Depuis une quinzaine d'années, la lutte contre le téléchargement illicite mobilise d'importants moyens techniques et judiciaires pour empêcher les internautes d'échanger des œuvres sans l'accord des ayants droit. Dans le cadre de cet affrontement, l'une des tactiques employées par l'industrie du divertissement consiste à réclamer la neutralisation des sites accusés de favoriser le piratage.
Pour parvenir à cet objectif, deux options existent : la globale et la locale.
La globale (qui est aussi la plus radicale) consiste à fermer la plateforme sur laquelle sont échangées des œuvres piratées. De cette façon, le site devient totalement et définitivement indisponible pour l'ensemble des internautes. L'exemple le plus connu est bien entendu MegaUpload, qui a disparu début 2012 suite à une opération de police conjointe entre les États-Unis et la Nouvelle-Zélande.
La locale vise à empêcher l'accès des internautes sur un territoire donné. Le site continue à être accessible depuis l'étranger, sauf dans le pays dans lequel la décision de justice ordonnant le blocage a été prononcée. Par exemple, les sites DPstream et Allostreaming sont bloqués en France, puisque la justice française a demandé aux principaux opérateurs d'interdire à leurs clients d'y accéder.
Ces deux options n'offrent pas la même efficacité. La première a un impact sur l'ensemble des internautes tandis que la seconde se limite à la population d'un pays. Par ailleurs, cette dernière comporte des failles puisqu'il existe de multiples moyens pour contourner le blocage d'un site. Cela étant, tous les internautes ne savent pas forcément les mettre en œuvre.
Les internautes jugent le blocage "inefficient"
Or, comment les internautes perçoivent-ils ces opérations contre les sites illicites ? Pour le savoir, la Haute Autorité pour la diffusion des œuvres et la protection des droits sur Internet (Hadopi) a confié à son département Recherche, Études et Veille (DREV) le soin de mener une étude sur les perceptions des décisions de justice par les internautes qui ont l'habitude de pirater.
Il ressort de cette enquête que les internautes jugent les mesures de blocage "inefficientes", du fait des diverses techniques pour contourner la censure des fournisseurs d'accès à Internet (site miroir, utilisation d'une nouvelle adresse web, emploi d'un VPN…). En outre, en cas d'impossibilité d'accéder au site bloqué, les internautes s'adaptent et iront vers "une autre source illicite".

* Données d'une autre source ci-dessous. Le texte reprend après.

(* ===== verification/CommandsProps.v ===== *)
(** * CommandsProps: the commands against a broker

    The commands of [Commands] with the handlers of [Server] as their client:
    what is printed is what the store holds. *)
From stdpp Require Import pretty.
From S2P Require Import Prelude Utf8 Job Heap Index Framing LogSpec Wal Event Memory MemSpec Store Snapshot.
From S2P Require Import StoreSpec System Dispatcher Server Rfc3339 Handler Worker Cli Commands ServerProps.
From S2P Require Import Demo SnapshotProps.

Section Commands.
Context {L : Type} {lops : LogOps L} {codec : EventCodec}.
Implicit Types (d : Dispatcher).

(** C35: [conveyor status] reports the store: nothing but that there are no jobs
    when there are none (of the queue asked for, or of all), and otherwise one
    row for each queue that has a job, with the number of its jobs in every
    state, and the total. *)
Theorem status_command_exact queue d :
  let js := wanted queue (jobs_in_order (jobs (mem (store d)))) in
  exists rows,
    NoDup rows /\
    (forall r, r ∈ rows <-> exists q, of_queue q js <> [] /\
       r = q :: map (fun st => Itoa (in_state st (of_queue q js)))
                  [StatePending; StateLeased; StateRetryWait; StateDone; StateDeadLetter]) /\
    runStatus (fun q => inr (Stats q d)) queue = inr (
      if decide (js = []) then [Line "no jobs"]
      else [Table (["QUEUE"; "PENDING"; "LEASED"; "RETRY"; "DONE"; "DEAD"] :: rows)%string; Line "";
            Line ("total jobs: " ++ Itoa (Z.of_nat (length js)));
            Line ("last durable LSN: " ++ pretty (lastLSN (store d)))])%string.
Proof.
  cbv zeta. destruct (stats_exact queue d) as (Ht & Hq & Hnd & _). cbv zeta in *.
  set (js := wanted queue _) in *. exists (map status_row (StatsQueues (Stats queue d))).
  assert (Hl : StatsLastLSN (Stats queue d) = lastLSN (store d))
    by (unfold Stats, Stats_of; by destruct (fold_left _ _ _)).
  assert (Hinj : forall a b, status_row a = status_row b -> SQueue a = SQueue b) by (by intros a b [= -> _]).
  split; [|split].
  - apply NoDup_ListNoDup. apply NoDup_map_NoDup_ForallPairs; [|by apply NoDup_ListNoDup].
    intros a b Ha Hb E%Hinj. apply list_elem_of_In in Ha, Hb. apply Hq in Ha as [_ ->], Hb as [_ ->]. by rewrite E.
  - intros r. rewrite list_elem_of_In, in_map_iff. split.
    + intros (e & <- & He%list_elem_of_In). apply Hq in He as [Hne He].
      exists (SQueue e). split; [done|]. by rewrite He at 1.
    + intros (q & Hne & ->). exists (tally q (of_queue q js)). split; [done|]. by apply list_elem_of_In, Hq.
  - unfold runStatus. cbn [StatsQueues]. destruct (StatsQueues (Stats queue d)) as [|e qs] eqn:E.
    + destruct (decide (js = [])) as [|Hne]; [done|]. exfalso. destruct js as [|j js'] eqn:Ej; [done|].
      assert (Hin : tally (Queue j) (of_queue (Queue j) (j :: js')) ∈ []).
      { apply Hq. split; [|done]. cbn [SQueue tally]. intros E'.
        assert (Hj : j ∈ of_queue (Queue j) (j :: js')) by (apply list_elem_of_filter; split; [done|left]).
        rewrite E' in Hj. by apply elem_of_nil in Hj. }
      by apply elem_of_nil in Hin.
    + assert (He : e ∈ e :: qs) by left. apply Hq in He as [Hne _].
      rewrite decide_False by (intros Ejs; apply Hne; by rewrite Ejs).
      by rewrite Ht, Hl.
Qed.

(** The client of [dlq replay], with the text of a failure. *)
Definition replay_client (text : rpcError (storeError log_err) -> string) (now : Time) (id : string) d :
    (string + unit) * Dispatcher :=
  match ReplayJob id now d with
  | (inl err, d) => (inl (text err), d)
  | (inr _, d) => (inr tt, d)
  end.

(** C34: [conveyor dlq list] shows the dead letters, and each of them can be
    replayed. The table has exactly the dead-lettered jobs (of the queue asked
    for, or of all), the newest identifier first, as many as a positive limit
    allows. [conveyor dlq replay] of any of them reports success and leaves the
    job pending with no attempt used, or fails because the store is broken;
    it never finds that the job is not there or not dead-lettered. *)
Theorem dlq_list_replay zone text queue limit now d :
  store_wf (store d) -> poison_ok (store d) ->
  exists dead : list Job,
    (forall j, j ∈ dead <-> jobs (mem (store d)) !! ID j = Some j /\
       (queue = "" \/ Queue j = queue) /\ JState j = StateDeadLetter) /\
    NoDup dead /\ StronglySorted (fun a b => str_ltb (ID b) (ID a) = true) dead /\
    (let shown := if 0 <? i32 limit then take (Z.to_nat (i32 limit)) dead else dead in
     runDLQList zone (fun req => inr (ListJobs req d)) queue limit = inr (
       if decide (shown = []) then [Line "dead-letter queue is empty"]
       else [Table (["JOB ID"; "QUEUE"; "ATTEMPTS"; "FAILED AT"; "LAST ERROR"]
                    :: map (fun j => dlq_row zone (jobToProto j)) shown); Line "";
             Line (Itoa (Z.of_nat (length shown)) ++
                   " dead-lettered job(s). Replay one with: conveyor dlq replay <job-id>")%string])) /\
    forall j, j ∈ dead ->
      let '(r, d') := runDLQReplay (replay_client text now) (ID j) d in
      match r with
      | inr out => out = [Line (ID j ++ " requeued with a fresh retry budget")] /\
          exists j', jobs (mem (store d')) = <[ID j := j']> (jobs (mem (store d))) /\
            JState j' = StatePending /\ Attempt j' = 0
      | inl err => exists e, broken e /\ err = ("replay job: " ++ text (ConnectError CodeInternal e))%string
      end.
Proof.
  intros Hwf Hp. destruct (list_jobs_exact (dlq_request queue limit) d) as (dead & Hin & Hnd & Hs & Hl).
  { apply Hwf. }
  assert (Hdead : forall j, j ∈ dead <-> jobs (mem (store d)) !! ID j = Some j /\
    (queue = "" \/ Queue j = queue) /\ JState j = StateDeadLetter).
  { intros j. rewrite Hin. cbn [dlq_request LJQueue LJState stateFromProto].
    assert (E : StateDeadLetter = StateUnspecified \/ stateToProto (JState j) = JOB_STATE_DEAD_LETTER <->
      JState j = StateDeadLetter) by (destruct (JState j); cbn; split; intros H; try done; try (by destruct H); by right).
    by rewrite E. }
  exists dead. do 3 (split; [done|]). split.
  - unfold runDLQList. rewrite Hl. cbn [dlq_request LJLimit]. cbv zeta.
    destruct (if 0 <? i32 limit then _ else _) as [|j js]; [done|]. cbn [map].
    by rewrite length_cons, length_map, map_map.
  - intros j (Hj & _ & Ed)%Hdead. unfold runDLQReplay, replay_client.
    pose proof (replay_rpc (ID j) now d Hwf Hp) as H. destruct (ReplayJob (ID j) now d) as [r d'].
    rewrite Hj, bool_decide_true in H by done. destruct H as [(e & -> & He)|(-> & j' & Hm & Hst & Ha & _)].
    + by exists e.
    + split; [done|]. by exists j'.
Qed.
End Commands.

(** ** What the commands get wrong *)

(** The identifier of a worker that is given none is the head of a job
    identifier: six bytes of the clock and none of the random ones. Workers
    started within the same 65 microseconds get the same one. *)
Theorem generated_worker_ids_collide f n1 n2 r1 r2 :
  workerID f = ""%string -> 0 <= n1 < 2 ^ 63 -> 0 <= n2 < 2 ^ 63 -> n1 / 65536 = n2 / 65536 ->
  worker_id f n1 r1 = worker_id f n2 r2.
Proof.
  intros Hf H1 H2 E. unfold worker_id. rewrite Hf, bool_decide_true by done.
  assert (Hd : forall k n, 0 <= n < 2 ^ 63 ->
    ((Z.to_N (n mod 2 ^ 64) / 256 ^ (k + 2)) mod 256 = Z.to_N (n / 65536) / 256 ^ k mod 256)%N).
  { intros k n Hn. rewrite Z.mod_small by lia. rewrite N.pow_add_r.
    rewrite (N.mul_comm (256 ^ k)), <- N.Div0.div_div. rewrite Z2N.inj_div by lia. done. }
  assert (Hi : forall n r, 0 <= n < 2 ^ 63 -> String.substring 0 12 (NewID n r) =
    hex_encode (map (fun k => (Z.to_N (n / 65536) / 256 ^ N.of_nat k) mod 256)%N [5; 4; 3; 2; 1; 0]%nat)).
  { intros n r Hn. unfold NewID. cbn [be_bytes].
    change (N.of_nat 7) with (5 + 2)%N. change (N.of_nat 6) with (4 + 2)%N. change (N.of_nat 5) with (3 + 2)%N.
    change (N.of_nat 4) with (2 + 2)%N. change (N.of_nat 3) with (1 + 2)%N. change (N.of_nat 2) with (0 + 2)%N.
    rewrite !Hd by done. reflexivity. }
  by rewrite !Hi, E.
Qed.

(** [conveyor status] calls the last LSN durable. It is the LSN of the last
    record appended, flushed or not: here a lease is recorded and shown, and
    after a power failure the same LSN has not been written. *)
Theorem status_lsn_not_durable :
  let leased := run_op (OpLease "mail" "w" 500 3000) (run_op OpCommit store1) in
  let restarted := opened (power_loss (log leased)) dir0 4000 in
  failed leased = None /\ failed restarted = None /\
  (lastLSN restarted < StatsLastLSN (Stats "" (NewDispatcher leased)))%N.
Proof. vm_compute. done. Qed.

(** ** Witnesses *)

(** A broker whose only job has spent its budget. *)
Definition dead_broker : Dispatcher (L := Log) := NewDispatcher store5.

Lemma dead_broker_wf : store_wf (store dead_broker).
Proof. unfold dead_broker, NewDispatcher. cbn [store]. exact store5_wf. Qed.

Lemma dead_broker_poison : poison_ok (store dead_broker).
Proof. apply store_poison_ok. vm_compute. reflexivity. Qed.

Definition dead_letter : Job :=
  let j := lease_job (ev_lease "job-1" 2 "w2" 9000000500 2) demo_waiting in
  fail_job (fail_event Second (5 * Minute) j "lease expired" true 9000001000 no_jitter) j.

Lemma dead_broker_job : jobs (mem (store dead_broker)) !! "job-1"%string = Some dead_letter.
Proof. vm_compute. reflexivity. Qed.

Lemma dead_letter_dead : JState dead_letter = StateDeadLetter /\ ID dead_letter = "job-1"%string.
Proof. by vm_compute. Qed.

Lemma dlq_list_replay_witness :
  exists j out d', jobs (mem (store dead_broker)) !! "job-1"%string = Some j /\ JState j = StateDeadLetter /\
    runDLQReplay (replay_client (fun _ => "") 20000000000) "job-1" dead_broker = (inr out, d') /\
    exists j', jobs (mem (store d')) = <["job-1" := j']> (jobs (mem (store dead_broker))) /\ JState j' = StatePending.
Proof.
  destruct (dlq_list_replay demo_zone (fun _ => ""%string) "" 50 20000000000 dead_broker dead_broker_wf dead_broker_poison)
    as (dead & H1 & _ & _ & _ & H2).
  destruct dead_letter_dead as [Hd Hi]. pose proof dead_broker_job as Hj.
  assert (Hin : dead_letter ∈ dead).
  { apply H1. rewrite Hi. exact (conj Hj (conj (or_introl eq_refl) Hd)). }
  specialize (H2 dead_letter Hin). rewrite Hi in H2.
  assert (Hok : exists out, (runDLQReplay (replay_client (fun _ => "") 20000000000) "job-1" dead_broker).1 = inr out)
    by (vm_compute; eexists; reflexivity).
  destruct Hok as [out Hok].
  destruct (runDLQReplay (replay_client (fun _ => "") 20000000000) "job-1" dead_broker) as [r d'].
  cbn [fst] in Hok. subst r. destruct H2 as (_ & j' & H3 & H4 & _).
  exists dead_letter, out, d'. exact (conj Hj (conj Hd (conj eq_refl (ex_intro _ j' (conj H3 H4))))).
Defined.

Lemma generated_worker_ids_collide_witness :
  worker_id (worker_defaults "mail") 1700000000000000000 (repeat 1%N 8) =
  worker_id (worker_defaults "mail") 1700000000000000999 (repeat 2%N 8).
Proof. apply generated_worker_ids_collide; vm_compute; done. Defined.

Dans le cas d'une fermeture d'un site web, l'impact sur les internautes est plus fort. L'étude prend l'exemple de MegaUpload, dont la disparition constitue "un point d’ancrage temporel, créant un « avant et un après »" pour les internautes qui ont été interrogés. Mais si le cas MegaUpload "a marqué un tournant" dans la lutte contre le piratage, il n'a pas eu d'effet significatif sur l'attitude des pirates.
Autrement dit, rares sont ceux qui ont migré vers l'offre légale à la disparition de MegaUpload. Certes, une "période de flou apparaît" et les internautes, qui avaient leurs petites habitudes se "sentent déstabilisés", mais ce temps est mis à profit pour voir ce qu'il va se passer ensuite et, la nature ayant horreur du vide, repérer les nouveaux sites qui veulent prendre la place de MegaUpload.
De nouvelles mesures contre le piratage
La publication de cette étude survient au moment où la Haute Autorité propose d'autres actions contre les sites illicites. Sans remettre en cause le principe du blocage, l'institution suggère d'employer d'autres tactiques pour neutraliser le piratage en ligne : établissement d'une liste noire des sites illicites, assèchement des revenus générés par le piratage, injonction de retrait prolongé…
Les conclusions de l'étude conduite par la Hadopi offrent en tout cas l'occasion de défendre la mise en œuvre de nouvelles mesures pour contrer le piratage, incluant le blocage des sites plus durable en permettant de l'étendre de façon dynamique aux sites miroirs, dans la mesure où les internautes interrogés ne considèrent pas que les mesures actuelles comme étant efficaces.
La portée de l'étude reste néanmoins à relativiser, dans la mesure où l'échantillon n'est composé que de quelques dizaines d'internaute ("six « focus groups » (5 à 8 participants par groupe)", indique la Hadopi). La Haute Autorité prévient que ce travail "n'a pas vocation à être représentatif", mais qu'il permet de répondre aux questions "pourquoi" et "comment", en sollicitant les opinions des sondés.